WORK REQUIRED:
Retype, word for word, every line from the one holding "[reflexivity|]." through the one holding "destruct Sl as" in the entries below, both included, and only those lines.
------------------------
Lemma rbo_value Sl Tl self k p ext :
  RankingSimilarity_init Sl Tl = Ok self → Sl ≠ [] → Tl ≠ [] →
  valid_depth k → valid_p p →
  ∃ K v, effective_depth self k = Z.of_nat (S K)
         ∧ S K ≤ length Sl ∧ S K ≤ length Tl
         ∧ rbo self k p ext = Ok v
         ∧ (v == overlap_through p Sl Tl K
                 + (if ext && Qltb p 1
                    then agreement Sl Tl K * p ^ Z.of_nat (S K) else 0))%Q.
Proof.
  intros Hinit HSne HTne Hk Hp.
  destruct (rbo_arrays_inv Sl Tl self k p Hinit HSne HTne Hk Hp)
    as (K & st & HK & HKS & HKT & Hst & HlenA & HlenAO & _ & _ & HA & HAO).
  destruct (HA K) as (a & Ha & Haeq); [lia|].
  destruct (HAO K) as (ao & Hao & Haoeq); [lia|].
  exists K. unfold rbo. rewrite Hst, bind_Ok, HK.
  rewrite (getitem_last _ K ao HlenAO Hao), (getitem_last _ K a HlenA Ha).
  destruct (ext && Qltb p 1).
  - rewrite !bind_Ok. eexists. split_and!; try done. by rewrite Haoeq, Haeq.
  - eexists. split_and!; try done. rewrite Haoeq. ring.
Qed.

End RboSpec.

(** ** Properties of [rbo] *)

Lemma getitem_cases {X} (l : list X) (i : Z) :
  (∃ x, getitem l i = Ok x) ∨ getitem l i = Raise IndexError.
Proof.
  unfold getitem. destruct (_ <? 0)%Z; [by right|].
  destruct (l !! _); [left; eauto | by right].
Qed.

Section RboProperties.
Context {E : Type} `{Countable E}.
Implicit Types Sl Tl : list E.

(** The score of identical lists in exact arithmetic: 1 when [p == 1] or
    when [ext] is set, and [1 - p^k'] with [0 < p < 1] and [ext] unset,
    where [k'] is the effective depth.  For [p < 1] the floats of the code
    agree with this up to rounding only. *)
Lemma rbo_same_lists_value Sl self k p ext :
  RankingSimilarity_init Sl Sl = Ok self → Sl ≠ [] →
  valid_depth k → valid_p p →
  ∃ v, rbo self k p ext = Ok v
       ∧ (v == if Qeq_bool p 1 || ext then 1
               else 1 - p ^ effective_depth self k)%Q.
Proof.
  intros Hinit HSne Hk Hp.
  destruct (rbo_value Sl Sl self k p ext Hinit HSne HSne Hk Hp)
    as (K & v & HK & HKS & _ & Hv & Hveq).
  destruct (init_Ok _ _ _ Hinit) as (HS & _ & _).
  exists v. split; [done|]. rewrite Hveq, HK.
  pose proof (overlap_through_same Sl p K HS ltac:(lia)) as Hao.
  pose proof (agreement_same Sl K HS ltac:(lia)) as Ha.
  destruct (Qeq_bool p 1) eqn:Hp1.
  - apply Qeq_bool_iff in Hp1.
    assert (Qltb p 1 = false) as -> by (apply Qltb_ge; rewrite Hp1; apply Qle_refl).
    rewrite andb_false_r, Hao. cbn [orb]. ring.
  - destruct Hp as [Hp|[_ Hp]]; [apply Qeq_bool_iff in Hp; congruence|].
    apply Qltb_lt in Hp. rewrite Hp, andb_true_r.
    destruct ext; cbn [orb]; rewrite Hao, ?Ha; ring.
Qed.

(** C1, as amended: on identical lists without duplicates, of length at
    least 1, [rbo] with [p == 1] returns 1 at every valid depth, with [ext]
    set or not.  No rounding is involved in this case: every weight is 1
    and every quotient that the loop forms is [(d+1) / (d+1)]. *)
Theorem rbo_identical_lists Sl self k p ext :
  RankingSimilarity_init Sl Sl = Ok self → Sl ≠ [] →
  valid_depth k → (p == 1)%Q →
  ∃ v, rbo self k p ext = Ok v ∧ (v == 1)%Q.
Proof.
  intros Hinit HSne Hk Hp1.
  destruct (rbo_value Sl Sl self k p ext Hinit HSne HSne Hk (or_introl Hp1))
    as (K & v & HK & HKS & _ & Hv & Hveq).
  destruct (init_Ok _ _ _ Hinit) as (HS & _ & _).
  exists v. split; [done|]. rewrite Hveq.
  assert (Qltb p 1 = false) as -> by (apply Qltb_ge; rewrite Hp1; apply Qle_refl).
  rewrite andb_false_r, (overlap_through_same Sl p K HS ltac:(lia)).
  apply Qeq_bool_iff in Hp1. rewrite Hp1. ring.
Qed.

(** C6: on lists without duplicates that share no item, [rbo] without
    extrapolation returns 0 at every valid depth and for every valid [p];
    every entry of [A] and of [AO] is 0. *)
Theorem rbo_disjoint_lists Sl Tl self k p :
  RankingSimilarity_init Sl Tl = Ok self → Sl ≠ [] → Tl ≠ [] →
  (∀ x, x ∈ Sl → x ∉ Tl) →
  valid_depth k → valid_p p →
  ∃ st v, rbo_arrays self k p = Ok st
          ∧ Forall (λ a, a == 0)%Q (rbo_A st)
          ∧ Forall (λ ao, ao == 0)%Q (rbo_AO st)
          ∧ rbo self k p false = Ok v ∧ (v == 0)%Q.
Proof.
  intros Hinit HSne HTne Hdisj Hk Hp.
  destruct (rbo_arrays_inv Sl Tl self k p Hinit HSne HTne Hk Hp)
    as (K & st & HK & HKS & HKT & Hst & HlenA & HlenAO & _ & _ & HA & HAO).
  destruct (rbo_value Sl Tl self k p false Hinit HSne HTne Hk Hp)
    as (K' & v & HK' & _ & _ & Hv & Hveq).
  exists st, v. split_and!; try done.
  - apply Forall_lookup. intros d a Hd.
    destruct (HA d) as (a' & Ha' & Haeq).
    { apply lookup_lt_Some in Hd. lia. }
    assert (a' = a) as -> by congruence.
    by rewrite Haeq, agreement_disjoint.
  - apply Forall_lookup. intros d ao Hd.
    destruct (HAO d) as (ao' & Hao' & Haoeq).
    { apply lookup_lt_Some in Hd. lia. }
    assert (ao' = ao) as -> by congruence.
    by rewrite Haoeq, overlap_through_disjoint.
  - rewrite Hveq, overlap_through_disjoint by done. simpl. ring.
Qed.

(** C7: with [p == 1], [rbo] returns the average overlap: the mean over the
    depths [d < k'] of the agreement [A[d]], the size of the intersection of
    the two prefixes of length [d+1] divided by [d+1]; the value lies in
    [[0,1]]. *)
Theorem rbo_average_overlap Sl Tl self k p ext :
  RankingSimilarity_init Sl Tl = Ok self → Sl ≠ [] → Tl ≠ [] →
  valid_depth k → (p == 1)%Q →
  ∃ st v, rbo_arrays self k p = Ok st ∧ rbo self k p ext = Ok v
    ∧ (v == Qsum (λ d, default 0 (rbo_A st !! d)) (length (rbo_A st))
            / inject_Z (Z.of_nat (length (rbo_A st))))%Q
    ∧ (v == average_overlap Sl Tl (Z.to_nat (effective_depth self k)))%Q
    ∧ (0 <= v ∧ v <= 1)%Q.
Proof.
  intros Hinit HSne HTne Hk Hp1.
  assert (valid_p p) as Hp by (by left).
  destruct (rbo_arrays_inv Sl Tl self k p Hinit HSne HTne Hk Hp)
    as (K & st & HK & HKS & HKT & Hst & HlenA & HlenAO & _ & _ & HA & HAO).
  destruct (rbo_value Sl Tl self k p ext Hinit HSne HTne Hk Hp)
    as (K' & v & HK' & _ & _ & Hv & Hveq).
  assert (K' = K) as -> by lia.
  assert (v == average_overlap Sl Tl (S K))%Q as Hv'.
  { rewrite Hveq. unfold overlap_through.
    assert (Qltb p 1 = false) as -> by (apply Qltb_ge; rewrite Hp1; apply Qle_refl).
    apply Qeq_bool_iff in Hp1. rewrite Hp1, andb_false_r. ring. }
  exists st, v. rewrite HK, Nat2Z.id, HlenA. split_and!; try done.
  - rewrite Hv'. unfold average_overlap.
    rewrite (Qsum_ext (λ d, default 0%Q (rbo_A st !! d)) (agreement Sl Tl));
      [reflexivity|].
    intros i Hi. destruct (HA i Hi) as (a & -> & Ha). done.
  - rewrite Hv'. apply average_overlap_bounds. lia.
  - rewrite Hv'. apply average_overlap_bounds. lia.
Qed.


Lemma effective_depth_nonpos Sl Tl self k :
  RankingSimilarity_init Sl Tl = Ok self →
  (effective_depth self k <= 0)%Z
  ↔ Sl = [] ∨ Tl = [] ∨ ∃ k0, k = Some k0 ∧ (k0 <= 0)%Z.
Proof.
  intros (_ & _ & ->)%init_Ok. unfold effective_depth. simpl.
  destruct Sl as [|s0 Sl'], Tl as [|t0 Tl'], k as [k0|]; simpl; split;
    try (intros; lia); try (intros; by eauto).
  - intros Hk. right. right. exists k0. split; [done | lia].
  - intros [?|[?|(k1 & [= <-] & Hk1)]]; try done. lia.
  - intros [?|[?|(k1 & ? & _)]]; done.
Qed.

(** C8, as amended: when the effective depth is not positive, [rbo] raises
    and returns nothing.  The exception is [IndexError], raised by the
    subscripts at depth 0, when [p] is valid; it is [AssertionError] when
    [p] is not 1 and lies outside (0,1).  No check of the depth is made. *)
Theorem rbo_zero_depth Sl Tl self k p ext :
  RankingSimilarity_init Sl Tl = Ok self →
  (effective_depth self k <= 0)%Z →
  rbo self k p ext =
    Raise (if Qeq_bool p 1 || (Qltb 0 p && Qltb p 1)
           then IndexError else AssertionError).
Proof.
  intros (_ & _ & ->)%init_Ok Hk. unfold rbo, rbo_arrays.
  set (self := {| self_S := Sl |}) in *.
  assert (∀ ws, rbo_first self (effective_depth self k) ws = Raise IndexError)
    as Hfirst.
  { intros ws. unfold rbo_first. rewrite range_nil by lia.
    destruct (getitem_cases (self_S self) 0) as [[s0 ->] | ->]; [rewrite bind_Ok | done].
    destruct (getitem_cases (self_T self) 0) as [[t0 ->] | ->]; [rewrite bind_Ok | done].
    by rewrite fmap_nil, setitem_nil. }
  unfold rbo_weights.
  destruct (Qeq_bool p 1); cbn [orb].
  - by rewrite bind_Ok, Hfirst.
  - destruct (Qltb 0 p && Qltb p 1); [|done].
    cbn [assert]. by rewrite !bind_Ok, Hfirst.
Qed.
------------------------
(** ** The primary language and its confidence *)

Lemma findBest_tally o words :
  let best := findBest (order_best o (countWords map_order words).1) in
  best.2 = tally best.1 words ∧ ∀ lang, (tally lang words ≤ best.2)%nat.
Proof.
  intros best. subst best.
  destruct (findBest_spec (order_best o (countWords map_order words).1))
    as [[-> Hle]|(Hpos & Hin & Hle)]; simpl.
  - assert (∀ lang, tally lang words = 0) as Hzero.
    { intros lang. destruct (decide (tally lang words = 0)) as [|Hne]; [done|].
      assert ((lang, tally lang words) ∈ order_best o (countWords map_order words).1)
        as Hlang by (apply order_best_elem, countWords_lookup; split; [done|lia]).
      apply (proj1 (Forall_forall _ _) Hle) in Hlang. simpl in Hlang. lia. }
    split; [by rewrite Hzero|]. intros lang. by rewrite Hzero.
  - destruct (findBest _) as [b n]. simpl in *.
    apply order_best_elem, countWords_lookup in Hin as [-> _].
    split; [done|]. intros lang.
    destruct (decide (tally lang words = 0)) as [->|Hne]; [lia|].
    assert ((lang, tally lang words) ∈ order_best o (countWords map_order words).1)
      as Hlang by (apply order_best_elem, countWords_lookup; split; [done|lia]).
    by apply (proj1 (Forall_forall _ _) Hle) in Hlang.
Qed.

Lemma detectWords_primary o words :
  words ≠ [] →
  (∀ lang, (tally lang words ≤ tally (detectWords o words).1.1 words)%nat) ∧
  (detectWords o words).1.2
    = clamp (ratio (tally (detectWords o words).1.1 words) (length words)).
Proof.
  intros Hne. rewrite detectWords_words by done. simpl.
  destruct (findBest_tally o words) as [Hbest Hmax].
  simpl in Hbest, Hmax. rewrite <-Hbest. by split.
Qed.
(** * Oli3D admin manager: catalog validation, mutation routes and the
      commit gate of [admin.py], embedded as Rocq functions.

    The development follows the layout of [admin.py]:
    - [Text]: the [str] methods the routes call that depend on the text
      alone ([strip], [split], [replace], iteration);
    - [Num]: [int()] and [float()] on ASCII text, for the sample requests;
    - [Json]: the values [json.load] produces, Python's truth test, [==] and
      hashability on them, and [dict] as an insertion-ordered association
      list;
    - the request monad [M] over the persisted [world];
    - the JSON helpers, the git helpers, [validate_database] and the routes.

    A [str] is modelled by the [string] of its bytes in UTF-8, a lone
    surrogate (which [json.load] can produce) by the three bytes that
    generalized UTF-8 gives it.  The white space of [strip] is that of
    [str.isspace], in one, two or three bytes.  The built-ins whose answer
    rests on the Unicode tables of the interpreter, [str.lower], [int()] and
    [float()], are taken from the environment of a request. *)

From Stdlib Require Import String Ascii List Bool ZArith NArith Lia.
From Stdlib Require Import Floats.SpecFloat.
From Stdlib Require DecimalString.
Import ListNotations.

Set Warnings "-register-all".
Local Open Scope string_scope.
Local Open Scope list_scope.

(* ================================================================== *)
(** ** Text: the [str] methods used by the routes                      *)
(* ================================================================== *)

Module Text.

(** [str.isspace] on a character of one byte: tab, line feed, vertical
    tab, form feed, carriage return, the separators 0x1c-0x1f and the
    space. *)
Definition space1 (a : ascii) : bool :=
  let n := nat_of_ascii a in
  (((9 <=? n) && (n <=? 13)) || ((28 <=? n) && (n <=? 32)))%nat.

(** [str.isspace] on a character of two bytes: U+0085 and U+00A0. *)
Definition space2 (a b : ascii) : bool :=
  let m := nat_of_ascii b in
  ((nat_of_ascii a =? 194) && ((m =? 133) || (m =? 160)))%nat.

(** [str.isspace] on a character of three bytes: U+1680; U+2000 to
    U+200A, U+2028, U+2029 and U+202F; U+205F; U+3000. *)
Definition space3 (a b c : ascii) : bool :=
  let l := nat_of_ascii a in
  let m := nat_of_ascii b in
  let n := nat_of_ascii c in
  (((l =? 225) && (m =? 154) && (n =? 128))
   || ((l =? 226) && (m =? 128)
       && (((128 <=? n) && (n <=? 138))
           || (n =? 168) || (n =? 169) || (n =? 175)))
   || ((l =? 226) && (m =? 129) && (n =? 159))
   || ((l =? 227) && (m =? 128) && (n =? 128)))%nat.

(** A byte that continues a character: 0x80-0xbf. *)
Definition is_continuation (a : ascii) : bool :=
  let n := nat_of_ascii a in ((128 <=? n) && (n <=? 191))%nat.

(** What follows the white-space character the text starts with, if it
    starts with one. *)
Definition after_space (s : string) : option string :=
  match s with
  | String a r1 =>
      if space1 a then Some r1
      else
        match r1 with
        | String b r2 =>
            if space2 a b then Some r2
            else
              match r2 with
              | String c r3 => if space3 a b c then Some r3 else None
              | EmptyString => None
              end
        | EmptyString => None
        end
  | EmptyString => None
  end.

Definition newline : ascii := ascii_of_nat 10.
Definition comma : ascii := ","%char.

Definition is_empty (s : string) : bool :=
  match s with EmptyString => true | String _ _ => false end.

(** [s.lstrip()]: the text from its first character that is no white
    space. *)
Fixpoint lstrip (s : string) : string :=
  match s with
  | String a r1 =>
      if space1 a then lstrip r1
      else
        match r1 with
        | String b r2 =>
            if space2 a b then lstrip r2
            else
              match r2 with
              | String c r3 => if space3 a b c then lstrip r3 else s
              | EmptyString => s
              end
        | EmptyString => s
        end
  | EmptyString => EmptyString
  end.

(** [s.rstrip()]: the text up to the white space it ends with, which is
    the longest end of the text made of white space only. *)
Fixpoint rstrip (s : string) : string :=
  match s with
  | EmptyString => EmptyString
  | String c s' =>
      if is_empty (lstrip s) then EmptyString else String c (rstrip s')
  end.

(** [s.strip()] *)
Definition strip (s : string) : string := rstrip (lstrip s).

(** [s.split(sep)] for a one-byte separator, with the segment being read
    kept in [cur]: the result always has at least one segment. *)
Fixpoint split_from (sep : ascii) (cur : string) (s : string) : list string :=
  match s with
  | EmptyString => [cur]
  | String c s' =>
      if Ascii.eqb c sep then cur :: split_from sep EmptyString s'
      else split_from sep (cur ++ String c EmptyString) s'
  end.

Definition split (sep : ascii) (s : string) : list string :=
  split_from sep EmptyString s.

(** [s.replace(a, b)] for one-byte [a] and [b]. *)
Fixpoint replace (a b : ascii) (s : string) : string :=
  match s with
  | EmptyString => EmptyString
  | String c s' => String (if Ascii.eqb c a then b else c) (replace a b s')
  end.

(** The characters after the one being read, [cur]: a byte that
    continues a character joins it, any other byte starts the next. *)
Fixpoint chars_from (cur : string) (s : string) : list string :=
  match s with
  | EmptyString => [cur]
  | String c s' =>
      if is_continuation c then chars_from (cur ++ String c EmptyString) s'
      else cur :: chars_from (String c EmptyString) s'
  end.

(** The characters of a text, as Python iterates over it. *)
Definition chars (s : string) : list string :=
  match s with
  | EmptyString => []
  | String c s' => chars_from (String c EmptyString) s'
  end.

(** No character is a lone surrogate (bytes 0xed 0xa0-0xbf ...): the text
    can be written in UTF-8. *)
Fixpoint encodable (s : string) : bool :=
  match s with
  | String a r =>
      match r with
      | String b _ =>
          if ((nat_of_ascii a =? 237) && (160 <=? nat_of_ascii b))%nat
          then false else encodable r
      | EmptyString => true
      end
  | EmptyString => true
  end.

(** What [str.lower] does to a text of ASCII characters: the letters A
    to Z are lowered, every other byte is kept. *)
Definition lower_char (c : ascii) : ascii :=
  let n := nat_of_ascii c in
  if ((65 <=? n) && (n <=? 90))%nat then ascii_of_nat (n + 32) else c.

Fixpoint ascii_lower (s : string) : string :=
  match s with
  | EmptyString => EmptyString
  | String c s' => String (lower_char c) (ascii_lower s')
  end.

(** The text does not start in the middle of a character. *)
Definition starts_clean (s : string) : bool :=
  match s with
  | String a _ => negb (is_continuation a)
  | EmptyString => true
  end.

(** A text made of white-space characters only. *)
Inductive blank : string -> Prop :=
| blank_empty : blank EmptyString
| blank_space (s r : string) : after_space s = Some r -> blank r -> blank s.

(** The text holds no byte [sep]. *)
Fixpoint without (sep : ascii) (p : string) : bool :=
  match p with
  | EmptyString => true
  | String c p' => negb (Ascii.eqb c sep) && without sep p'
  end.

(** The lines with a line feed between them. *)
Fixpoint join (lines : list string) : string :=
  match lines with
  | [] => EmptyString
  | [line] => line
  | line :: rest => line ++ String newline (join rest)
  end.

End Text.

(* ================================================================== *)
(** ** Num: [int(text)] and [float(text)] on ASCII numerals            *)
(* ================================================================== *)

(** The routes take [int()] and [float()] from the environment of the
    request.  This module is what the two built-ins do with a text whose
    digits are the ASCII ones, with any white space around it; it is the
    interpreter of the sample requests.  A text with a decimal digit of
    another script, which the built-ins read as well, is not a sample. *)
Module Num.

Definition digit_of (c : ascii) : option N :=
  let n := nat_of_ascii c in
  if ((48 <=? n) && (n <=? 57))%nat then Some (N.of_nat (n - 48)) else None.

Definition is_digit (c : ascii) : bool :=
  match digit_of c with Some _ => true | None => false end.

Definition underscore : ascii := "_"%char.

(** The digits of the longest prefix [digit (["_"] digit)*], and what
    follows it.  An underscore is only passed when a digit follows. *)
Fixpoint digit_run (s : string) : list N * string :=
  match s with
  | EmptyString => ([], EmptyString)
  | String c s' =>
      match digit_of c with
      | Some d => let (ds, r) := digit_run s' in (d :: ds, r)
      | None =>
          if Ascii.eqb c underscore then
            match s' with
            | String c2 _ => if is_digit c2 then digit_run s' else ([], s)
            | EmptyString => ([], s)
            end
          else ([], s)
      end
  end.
------------------------
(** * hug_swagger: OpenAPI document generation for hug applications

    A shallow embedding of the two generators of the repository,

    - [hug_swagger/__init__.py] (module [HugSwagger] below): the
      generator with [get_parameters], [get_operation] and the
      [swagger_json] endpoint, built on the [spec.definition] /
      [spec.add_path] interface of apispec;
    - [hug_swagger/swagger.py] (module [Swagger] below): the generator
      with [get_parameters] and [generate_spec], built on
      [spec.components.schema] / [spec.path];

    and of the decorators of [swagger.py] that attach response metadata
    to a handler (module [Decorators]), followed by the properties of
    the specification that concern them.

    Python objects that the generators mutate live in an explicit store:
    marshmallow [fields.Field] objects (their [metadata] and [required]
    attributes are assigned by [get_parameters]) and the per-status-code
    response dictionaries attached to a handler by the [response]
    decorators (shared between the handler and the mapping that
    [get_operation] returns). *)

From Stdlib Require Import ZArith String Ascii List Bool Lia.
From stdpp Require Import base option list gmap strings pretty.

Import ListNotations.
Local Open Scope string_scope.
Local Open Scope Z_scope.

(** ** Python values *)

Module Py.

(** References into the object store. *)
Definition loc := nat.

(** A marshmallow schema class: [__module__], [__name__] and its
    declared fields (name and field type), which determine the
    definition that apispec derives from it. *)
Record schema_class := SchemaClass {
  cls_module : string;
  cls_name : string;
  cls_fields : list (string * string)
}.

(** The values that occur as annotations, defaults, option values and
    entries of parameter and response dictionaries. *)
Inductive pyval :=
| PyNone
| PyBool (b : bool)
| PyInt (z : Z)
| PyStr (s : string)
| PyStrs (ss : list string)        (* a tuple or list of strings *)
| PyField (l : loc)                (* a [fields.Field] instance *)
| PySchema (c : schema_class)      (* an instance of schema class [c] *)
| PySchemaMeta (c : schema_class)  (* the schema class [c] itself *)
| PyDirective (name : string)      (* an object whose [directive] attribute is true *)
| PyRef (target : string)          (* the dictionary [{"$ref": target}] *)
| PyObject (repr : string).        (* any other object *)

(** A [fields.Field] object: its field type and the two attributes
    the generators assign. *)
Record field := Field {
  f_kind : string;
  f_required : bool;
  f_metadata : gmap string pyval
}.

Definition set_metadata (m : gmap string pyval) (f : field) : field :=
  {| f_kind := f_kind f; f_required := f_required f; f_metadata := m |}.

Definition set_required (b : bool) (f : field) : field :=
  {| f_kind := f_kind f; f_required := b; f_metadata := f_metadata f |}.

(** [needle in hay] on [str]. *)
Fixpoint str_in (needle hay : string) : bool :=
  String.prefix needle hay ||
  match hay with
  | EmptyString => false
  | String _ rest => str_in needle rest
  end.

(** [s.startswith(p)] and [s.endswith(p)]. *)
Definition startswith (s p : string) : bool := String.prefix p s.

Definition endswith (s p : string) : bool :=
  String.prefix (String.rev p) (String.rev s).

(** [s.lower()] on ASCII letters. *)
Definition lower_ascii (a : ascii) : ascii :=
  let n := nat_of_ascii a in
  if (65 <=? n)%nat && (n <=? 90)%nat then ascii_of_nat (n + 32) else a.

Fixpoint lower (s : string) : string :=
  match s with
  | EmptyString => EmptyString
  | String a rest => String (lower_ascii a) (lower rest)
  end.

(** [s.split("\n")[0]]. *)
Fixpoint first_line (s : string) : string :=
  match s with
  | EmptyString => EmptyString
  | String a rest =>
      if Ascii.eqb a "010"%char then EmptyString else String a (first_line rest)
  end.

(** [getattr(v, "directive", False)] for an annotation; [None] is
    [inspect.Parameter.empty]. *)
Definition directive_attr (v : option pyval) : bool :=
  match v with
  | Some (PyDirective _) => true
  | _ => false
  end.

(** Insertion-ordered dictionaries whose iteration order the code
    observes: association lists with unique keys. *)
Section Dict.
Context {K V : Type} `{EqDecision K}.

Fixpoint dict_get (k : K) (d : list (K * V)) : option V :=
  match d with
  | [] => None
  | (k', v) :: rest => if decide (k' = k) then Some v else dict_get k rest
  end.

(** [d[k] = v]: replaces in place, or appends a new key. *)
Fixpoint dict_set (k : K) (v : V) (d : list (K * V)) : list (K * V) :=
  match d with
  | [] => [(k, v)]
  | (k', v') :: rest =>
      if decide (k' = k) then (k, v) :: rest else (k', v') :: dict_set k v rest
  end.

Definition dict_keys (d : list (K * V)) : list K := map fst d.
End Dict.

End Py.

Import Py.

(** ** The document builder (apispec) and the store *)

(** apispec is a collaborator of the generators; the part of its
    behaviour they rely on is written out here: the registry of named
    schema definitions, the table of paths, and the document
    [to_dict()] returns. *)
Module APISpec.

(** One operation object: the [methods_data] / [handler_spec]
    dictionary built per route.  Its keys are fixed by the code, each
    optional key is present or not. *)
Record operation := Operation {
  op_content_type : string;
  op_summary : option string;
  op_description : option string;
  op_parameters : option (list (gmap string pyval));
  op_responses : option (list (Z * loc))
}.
------------------------
RESPONSE AREA:
      [reflexivity|].
    intros i Hi. destruct (HA i Hi) as (a & -> & Ha). done.
  - rewrite Hv'. apply average_overlap_bounds. lia.
  - rewrite Hv'. apply average_overlap_bounds. lia.
Qed.


Lemma effective_depth_nonpos Sl Tl self k :
  RankingSimilarity_init Sl Tl = Ok self →
  (effective_depth self k <= 0)%Z
  ↔ Sl = [] ∨ Tl = [] ∨ ∃ k0, k = Some k0 ∧ (k0 <= 0)%Z.
Proof.
  intros (_ & _ & ->)%init_Ok. unfold effective_depth. simpl.
  destruct Sl as [|s0 Sl'], Tl as [|t0 Tl'], k as [k0|]; simpl; split;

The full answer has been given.